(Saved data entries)
^^^^^^^^

(* ===== verification/Resolver.v ===== *)
(** * The resolver

    Models [toolbox/net/Resolver.hpp] and [Resolver.cpp] with the threads of
    [net/Runner.cpp]: a queue of tasks behind a mutex and a condition variable, from
    which threads take batches.  A step is a critical section or the execution of one
    task; threads and callers are interleaved in any way.  Tasks are numbered in the
    order in which they were accepted; what a task resolves is modelled in file
    Endpoint. *)
From S2P Require Import Prelude.
#[local] Open Scope nat_scope.

(** ** State *)

(** A thread of [run_resolver]: waiting in [run], executing the rest of a batch of some
    size, or gone. *)
Inductive thread := Waiting | Executing (n : nat) (batch : list nat) | Exited.

(** What happened to the promises of the tasks: fulfilled, or broken because the task
    was destroyed; the calls of [resolve] that threw; the results of [run]. *)
Record system := mkSystem {
  queue_ : list nat;
  stop_ : bool;
  accepted : nat;
  threads : list thread;
  fulfilled : list nat;
  broken : list nat;
  refused : nat;
  results : list Z
}.

Definition BatchSize : nat := 16.

(** Callers of [resolve], [stop] and [clear]; a thread that goes on; one whose wait times
    out. *)
Inductive label := Resolve | Stop | Clear | Step (t : nat) | Timeout (t : nat).

Definition set_thread (t : nat) (p : thread) (s : system) : system :=
  mkSystem (queue_ s) (stop_ s) (accepted s) (<[t := p]> (threads s)) (fulfilled s) (broken s) (refused s) (results s).

Definition resolve (s : system) : system :=
  if stop_ s
  then mkSystem (queue_ s) (stop_ s) (accepted s) (threads s) (fulfilled s) (broken s) (S (refused s)) (results s)
  else mkSystem (queue_ s ++ [accepted s]) (stop_ s) (S (accepted s)) (threads s) (fulfilled s) (broken s) (refused s) (results s).

Definition stop (s : system) : system :=
  mkSystem (queue_ s) true (accepted s) (threads s) (fulfilled s) (broken s) (refused s) (results s).

(** The tasks in the queue are destroyed. *)
Definition clear (s : system) : system :=
  mkSystem [] (stop_ s) (accepted s) (threads s) (fulfilled s) (broken s ++ queue_ s) (refused s) (results s).

Definition returned (r : Z) (s : system) : system :=
  mkSystem (queue_ s) (stop_ s) (accepted s) (threads s) (fulfilled s) (broken s) (refused s) (results s ++ [r]).

(** The predicate that [run] waits for. *)
Definition awaited (s : system) : bool := negb (match queue_ s with [] => true | _ => false end) || stop_ s.

(** [run] after the wait: the queue is destroyed, or a batch is taken.  A thread calls
    [run] again unless the result is negative. *)
Definition proceed (t : nat) (s : system) : system :=
  if stop_ s then returned (-1) (set_thread t Exited (clear s))
  else
    let n := Nat.min (length (queue_ s)) BatchSize in
    set_thread t (Executing n (take n (queue_ s)))
      (mkSystem (drop n (queue_ s)) (stop_ s) (accepted s) (threads s) (fulfilled s) (broken s) (refused s) (results s)).

Definition fulfil (task : nat) (s : system) : system :=
  mkSystem (queue_ s) (stop_ s) (accepted s) (threads s) (fulfilled s ++ [task]) (broken s) (refused s) (results s).

(** The size of the batch is the result of [run]. *)
Definition step_thread (timeout : bool) (t : nat) (s : system) : system :=
  match threads s !! t with
  | Some Waiting =>
      if awaited s then proceed t s
      else if timeout then returned 0 s else s
  | Some (Executing n (task :: batch)) => set_thread t (Executing n batch) (fulfil task s)
  | Some (Executing n []) => returned (Z.of_nat n) (set_thread t Waiting s)
  | _ => s
  end.

Definition exec (l : label) (s : system) : system :=
  match l with
  | Resolve => resolve s
  | Stop => stop s
  | Clear => clear s
  | Step t => step_thread false t s
  | Timeout t => step_thread true t s
  end.
Definition run (ls : list label) (s : system) : system := fold_left (fun s l => exec l s) ls s.

(** A new resolver with some threads. *)
Definition new_resolver (n : nat) : system := mkSystem [] false 0 (replicate n Waiting) [] [] 0 [].

Example run_test :
  let s := run [Resolve; Resolve; Step 0; Step 0; Resolve; Stop; Step 0; Step 0; Resolve; Step 0] (new_resolver 1) in
  fulfilled s = [0; 1] /\ broken s = [2] /\ refused s = 1 /\ threads s = [Exited].
Proof. vm_compute. done. Qed.

(** ** No task is lost *)

Definition batch_of (p : thread) : list nat := match p with Executing _ batch => batch | _ => [] end.
Definition batches (s : system) : list nat := concat (map batch_of (threads s)).

(** Every accepted task is in one place. *)
Definition conserved (s : system) : Prop :=
  seq 0 (accepted s) ≡ₚ queue_ s ++ batches s ++ fulfilled s ++ broken s.

Lemma batches_insert ts t p q : ts !! t = Some p ->
  concat (map batch_of (<[t := q]> ts)) ++ batch_of p ≡ₚ concat (map batch_of ts) ++ batch_of q.
Proof.
  intros Ht. rewrite <- (take_drop_middle ts t p Ht) at 2.
  rewrite insert_take_drop by (by eapply lookup_lt_Some).
  rewrite !map_app, !concat_app. cbn [map concat]. solve_Permutation.
Qed.

Lemma set_thread_conserved s s' t p q :
  threads s !! t = Some p -> accepted s' = accepted s -> threads s' = <[t := q]> (threads s) ->
  queue_ s ++ batch_of p ++ fulfilled s ++ broken s ≡ₚ queue_ s' ++ batch_of q ++ fulfilled s' ++ broken s' ->
  conserved s -> conserved s'.
Proof.
  unfold conserved, batches. intros Ht Ha Hts Hp Hc. rewrite Ha, Hts, Hc.
  apply (Permutation_app_inv_l (batch_of p)).
  pose proof (batches_insert (threads s) t p q Ht) as Hb.
  transitivity (concat (map batch_of (threads s)) ++ (queue_ s ++ batch_of p ++ fulfilled s ++ broken s)); [solve_Permutation|].
  rewrite Hp.
  transitivity ((concat (map batch_of (threads s)) ++ batch_of q) ++ queue_ s' ++ fulfilled s' ++ broken s'); [solve_Permutation|].
  rewrite <- Hb. solve_Permutation.
Qed.
Definition alloc_element (t : element_type) (d : MutableDocument) : nat * MutableDocument :=
  let d := if length (elements_ d) <? capacity d then d
           else let d := relocate d in mkDocument (nodes d) (fresh d) (elements_ d) (grow (capacity d)) in
  (fresh d, mkDocument (<[fresh d := new_element true t]> (nodes d)) (S (fresh d)) (elements_ d ++ [fresh d]) (capacity d)).

(** The key of an element; it has one. *)
Definition key (e : MutableElement) : outcome str := defined (key_ e).

(** The loops of [at] and [find] for a key: the element and the one before. *)
Fixpoint key_loop (fuel : nat) (k : str) (tail e : option nat) (d : MutableDocument) : outcome (option nat * option nat) :=
  match e with
  | None => Ret (None, tail)
  | Some x =>
      match fuel with
      | O => Stuck
      | S fuel =>
          el ← deref x d;
          k' ← key el;
          if bool_decide (k' = k) then Ret (Some x, tail) else key_loop fuel k (Some x) (next_ el) d
      end
  end.

(** The loops for an index: also the number of elements that were passed. *)
Fixpoint index_loop (fuel : nat) (i index : nat) (tail e : option nat) (d : MutableDocument)
    : outcome (option nat * option nat * nat) :=
  match e with
  | None => Ret (None, tail, i)
  | Some x =>
      match fuel with
      | O => Stuck
      | S fuel =>
          el ← deref x d;
          if i =? index then Ret (Some x, tail, i) else index_loop fuel (S i) index (Some x) (next_ el) d
      end
  end.

(** A new element is linked at the end. *)
Definition link (x : nat) (tail : option nat) (n : nat) (d : MutableDocument) : outcome MutableDocument :=
  match tail with
  | Some t => update t (set_next (Some n)) d
  | None => update x (set_value (child_ (Some n))) d
  end.

Definition is_type (ts : list element_type) (e : MutableElement) : bool := bool_decide (element_type_ e ∈ ts).

(** [at] for a key.  An element without document has nothing to allocate from. *)
Definition at_key (x : nat) (k : str) (d : MutableDocument) : outcome (nat * MutableDocument) :=
  e ← deref x d;
  if negb (is_type [OBJECT; NULL_VALUE] e) then Throw else
  d ← update x (set_type OBJECT) d;
  c ← child e;
  '(found, tail) ← key_loop (fresh d) k None c d;
  match found with
  | Some y => Ret (y, d)
  | None =>
      if negb (document_ e) then Stuck else
      let '(n, d) := alloc_element NULL_VALUE d in
      d ← update n (set_key (Some k)) d;
      e ← deref x d;
      d ← update x (set_size (S (size_ e))) d;
      d ← link x tail n d;
      Ret (n, d)
  end.

(** [at] for an index appends elements until there is one at the index. *)
Fixpoint append_loop (m : nat) (x : nat) (tail : option nat) (d : MutableDocument) : outcome (option nat * MutableDocument) :=
  match m with
  | O => Ret (tail, d)
  | S m =>
      e ← deref x d;
      if negb (document_ e) then Stuck else
      let '(n, d) := alloc_element NULL_VALUE d in
      e ← deref x d;
      d ← update x (set_size (S (size_ e))) d;
      d ← link x tail n d;
      append_loop m x (Some n) d
  end.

^^^^^^^^

Starting at the line above that contains "(fresh d, mkDocument", write out each line exactly until the line that contains "(Some n)) d" has been written, and stop there.

  (fresh d, mkDocument (<[fresh d := new_element true t]> (nodes d)) (S (fresh d)) (elements_ d ++ [fresh d]) (capacity d)).

(** The key of an element; it has one. *)
Definition key (e : MutableElement) : outcome str := defined (key_ e).

(** The loops of [at] and [find] for a key: the element and the one before. *)
Fixpoint key_loop (fuel : nat) (k : str) (tail e : option nat) (d : MutableDocument) : outcome (option nat * option nat) :=
  match e with
  | None => Ret (None, tail)
  | Some x =>
      match fuel with
      | O => Stuck
      | S fuel =>
          el ← deref x d;
          k' ← key el;
          if bool_decide (k' = k) then Ret (Some x, tail) else key_loop fuel k (Some x) (next_ el) d
      end
  end.

(** The loops for an index: also the number of elements that were passed. *)
Fixpoint index_loop (fuel : nat) (i index : nat) (tail e : option nat) (d : MutableDocument)
    : outcome (option nat * option nat * nat) :=
  match e with
  | None => Ret (None, tail, i)
  | Some x =>
      match fuel with
      | O => Stuck
      | S fuel =>
          el ← deref x d;
          if i =? index then Ret (Some x, tail, i) else index_loop fuel (S i) index (Some x) (next_ el) d
      end
  end.

(** A new element is linked at the end. *)
Definition link (x : nat) (tail : option nat) (n : nat) (d : MutableDocument) : outcome MutableDocument :=
  match tail with
  | Some t => update t (set_next (Some n)) d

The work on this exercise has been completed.